The great semanticist, S.I. Hayakawa informs us that, “of all forms of symbolism, language is the most highly developed, most subtle, and most complicated.” He correspondingly advises that “there is no necessary connection between the symbol and that which is symbolized.” Wearing a Dodgers baseball cap, he points out, doesn’t automatically mean that the wearer is indeed a Dodgers fan, much less a player. Moreover, these symbols (words) can shift meaning over time, with the sometimes unhappy result that what we think is a symbol of one thing becomes the symbol of another. This is the crux of a problem we often have in Scouting. But, before we turn to Scouting, let’s for a moment see how the shift in the meaning of the symbol-word “bully” has affected perceptions of its meaning, and thereby affects our responses to that word…

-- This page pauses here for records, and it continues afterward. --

(** * C1GamesStarterKit: the starter strategy of [python-algo/algo_strategy.py]

    A shallow embedding of [AlgoStrategy]: the threat estimator
    ([compute_damage], [least_damage_spawn_location],
    [enemy_least_damage_target]), the turn planner ([starter_strategy]) and
    the breach tracker ([on_action_frame]), with the properties the
    specification states about them.

    Conventions of the embedding.
    - Python numbers are exact rationals ([Q]); [==] on them is [Qeq].
    - A Python exception is a value of [PyExc]; code that may raise returns
      [Exc A], and code that also mutates an object is a [Prog S A], whose
      state survives an exception as the mutated object does.
    - [gamelib] (the game engine's client library) is not part of the
      sources: the strategy is written against the interface [GameLib]. *)

From Stdlib Require Import String Ascii.
From Stdlib Require Import List ZArith QArith Bool Lia Lqa.
From Stdlib Require Import Floats.SpecFloat.
Import ListNotations.

Local Open Scope Z_scope.

#[local] Set Warnings "-register-all".

(** ** Python values and primitives *)

Inductive PyExc : Type :=
| ValueError
| IndexError
| KeyError
| TypeError.

Definition Exc (A : Type) : Type := (PyExc + A)%type.

Definition raise {A : Type} (e : PyExc) : Exc A := inl e.

Definition exc_bind {A B : Type} (m : Exc A) (k : A -> Exc B) : Exc B :=
  match m with
  | inl e => inl e
  | inr a => k a
  end.

Declare Scope exc_scope.
Delimit Scope exc_scope with exc.
Notation "x <- m ;; k" := (exc_bind m (fun x => k))
  (at level 61, m at next level, right associativity) : exc_scope.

When in 1904 “bully pulpit” was first coined by then-president Theodore Roosevelt, he was referring to the usage of that era. “Bully” at that time and not in any way unique to TR meant “outstanding,” “good-for-you,” “delightful,” according to etymologists. Over time, however, the meaning of “bully” shifted, so that, today, it more commonly connotes forceful aggressiveness, overbearing demeanor, “pushy” in the sense of meanness. One current consequence is revealed by the renowned historian, author, and Pulitzer Prize winner Doris Kearns Goodwin, who gets it wrong in her tome, THE BULLY PULPIT. She mistakenly uses this term to denote the use of a “pulpit” to preach a mean viewpoint in a forceful, overbearing manner, instead of having a jolly good time. Today we now have “anti-bullying” workshops and “how-to” books. Even Webster’s New Riverside University Dictionary (“Today’s most up-to-date dictionary”) defines “bully” as “one who is habitually cruel, especially to smaller or weaker people; a ruffian”; not until definition 4 do we find “A fine fellow.”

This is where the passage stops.